Segment Open

(** * JeAlloc: the instrumented allocation layer over jemalloc

    Shallow embedding of [native/cocos/renderer/core/memory/JeAlloc.cc]
    (namespace [cc], class [JeAllocImpl]) and the properties of its
    overflow guard, tracker bookkeeping, statistics dump and trim.

    Memory is block structured: the backing allocator owns a finite map from
    the base address of every live block to the bytes of its usable region.
    An access that leaves the block it is addressed from (or that goes
    through a pointer owning no block, such as the null pointer) is undefined
    behaviour in C and is modelled as the fault [WildAccess]; a failed
    [CCASSERT] is the fault [AssertFailed]. *)

From Stdlib Require Import ZArith Lia Strings.Byte Strings.Ascii.
From stdpp Require Import gmap list strings.

Open Scope Z_scope.

(** ** Machine integers *)

(** [size_t] is 64 bits wide, [int] 32 bits, two's complement. *)
Definition SIZE_MOD : Z := 2 ^ 64.
Definition to_size_t (z : Z) : Z := z mod SIZE_MOD.
Definition to_int (z : Z) : Z := (z + 2 ^ 31) mod 2 ^ 32 - 2 ^ 31.

Definition NULL : Z := 0.

(** ** Bytes *)

Definition byte_of_Z (z : Z) : byte :=
  match Byte.of_N (Z.to_N (z mod 256)) with
  | Some b => b
  | None => x00
  end.

Definition Z_of_byte (b : byte) : Z := Z.of_N (Byte.to_N b).

#[global] Instance byte_eq_decision : EqDecision byte := Byte.byte_eq_dec.

(** [memcpy(p, &v, n)] and [memcpy(&v, p, n)] for an unsigned [v]: the
    object representation, least significant byte first. *)
Fixpoint encode_le (n : nat) (v : Z) : list byte :=
  match n with
  | O => []
  | S n' => byte_of_Z v :: encode_le n' (v / 256)
  end.

Fixpoint decode_le (bs : list byte) : Z :=
  match bs with
  | [] => 0
  | b :: bs' => Z_of_byte b + 256 * decode_le bs'
  end.

(** ** Build configuration *)

(** The two preprocessor symbols the file tests.  [CC_MEMORY_TRACKER] selects
    the guard functions, the tag width and the instrumented bodies of
    [AllocBytes], [ReallocBytes] and [DeallocBytes]; [AllocBytesAligned]
    tests [COCOS_MEMORY_TRACKER]. *)
Record Config := {
  CC_MEMORY_TRACKER : bool;
  COCOS_MEMORY_TRACKER : bool
}.

Definition MEM_CHECKTAG_SIZE (cfg : Config) : Z :=
  if CC_MEMORY_TRACKER cfg then 4 else 0.

Definition MEM_CHECKTAG : Z := 0x20170719.

(** ** Program state *)

(** One entry of the tracker's ledger: what [RecordAlloc] is given. *)
Record AllocRecord := {
  rec_size : Z;
  rec_file : string;
  rec_line : Z;
  rec_func : string
}.

Record State := {
  heap : gmap Z (list byte);      (* live blocks of the backing allocator *)
  ledger : gmap Z AllocRecord;    (* MemTracker::Instance() *)
  mallctl_log : list string;      (* control commands issued so far *)
  stdout : list string            (* lines printed *)
}.

Definition set_heap (h : gmap Z (list byte)) (s : State) : State :=
  {| heap := h; ledger := ledger s; mallctl_log := mallctl_log s; stdout := stdout s |}.

Definition set_ledger (l : gmap Z AllocRecord) (s : State) : State :=
  {| heap := heap s; ledger := l; mallctl_log := mallctl_log s; stdout := stdout s |}.

Definition init_state : State :=
  {| heap := ∅; ledger := ∅; mallctl_log := []; stdout := [] |}.

(** ** Outcomes: a state and fault monad *)

Inductive Fault := AssertFailed | WildAccess.

Inductive Outcome (A : Type) :=
  | Ok (a : A) (s : State)
  | Crash (f : Fault).
Arguments Ok {A} a s.
Arguments Crash {A} f.

Definition M (A : Type) : Type := State → Outcome A.

Definition ret {A} (a : A) : M A := λ s, Ok a s.

Definition bind {A B} (m : M A) (k : A → M B) : M B :=
  λ s, match m s with
       | Ok a s' => k a s'
       | Crash f => Crash f
       end.

Definition crash {A} (f : Fault) : M A := λ _, Crash f.

Declare Scope je_scope.
Delimit Scope je_scope with je.
Notation "'let*' x := m 'in' k" := (bind m (λ x, k))
  (at level 10, x name, m at level 100, k at level 200) : je_scope.
Notation "m ;;; k" := (bind m (λ _, k))
  (at level 100, k at level 200, right associativity) : je_scope.
Open Scope je_scope.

Segment Closed

Task to carry out: Looking at the data above, write out exactly the lines that start at the one containing "(m : M A) (k : A" and end at the one containing "(bind m (λ _, k))"; include both and nothing beyond.

Answer box:
Definition bind {A B} (m : M A) (k : A → M B) : M B :=
  λ s, match m s with
       | Ok a s' => k a s'
       | Crash f => Crash f
       end.

Definition crash {A} (f : Fault) : M A := λ _, Crash f.

Declare Scope je_scope.
Delimit Scope je_scope with je.
Notation "'let*' x := m 'in' k" := (bind m (λ x, k))
  (at level 10, x name, m at level 100, k at level 200) : je_scope.
Notation "m ;;; k" := (bind m (λ _, k))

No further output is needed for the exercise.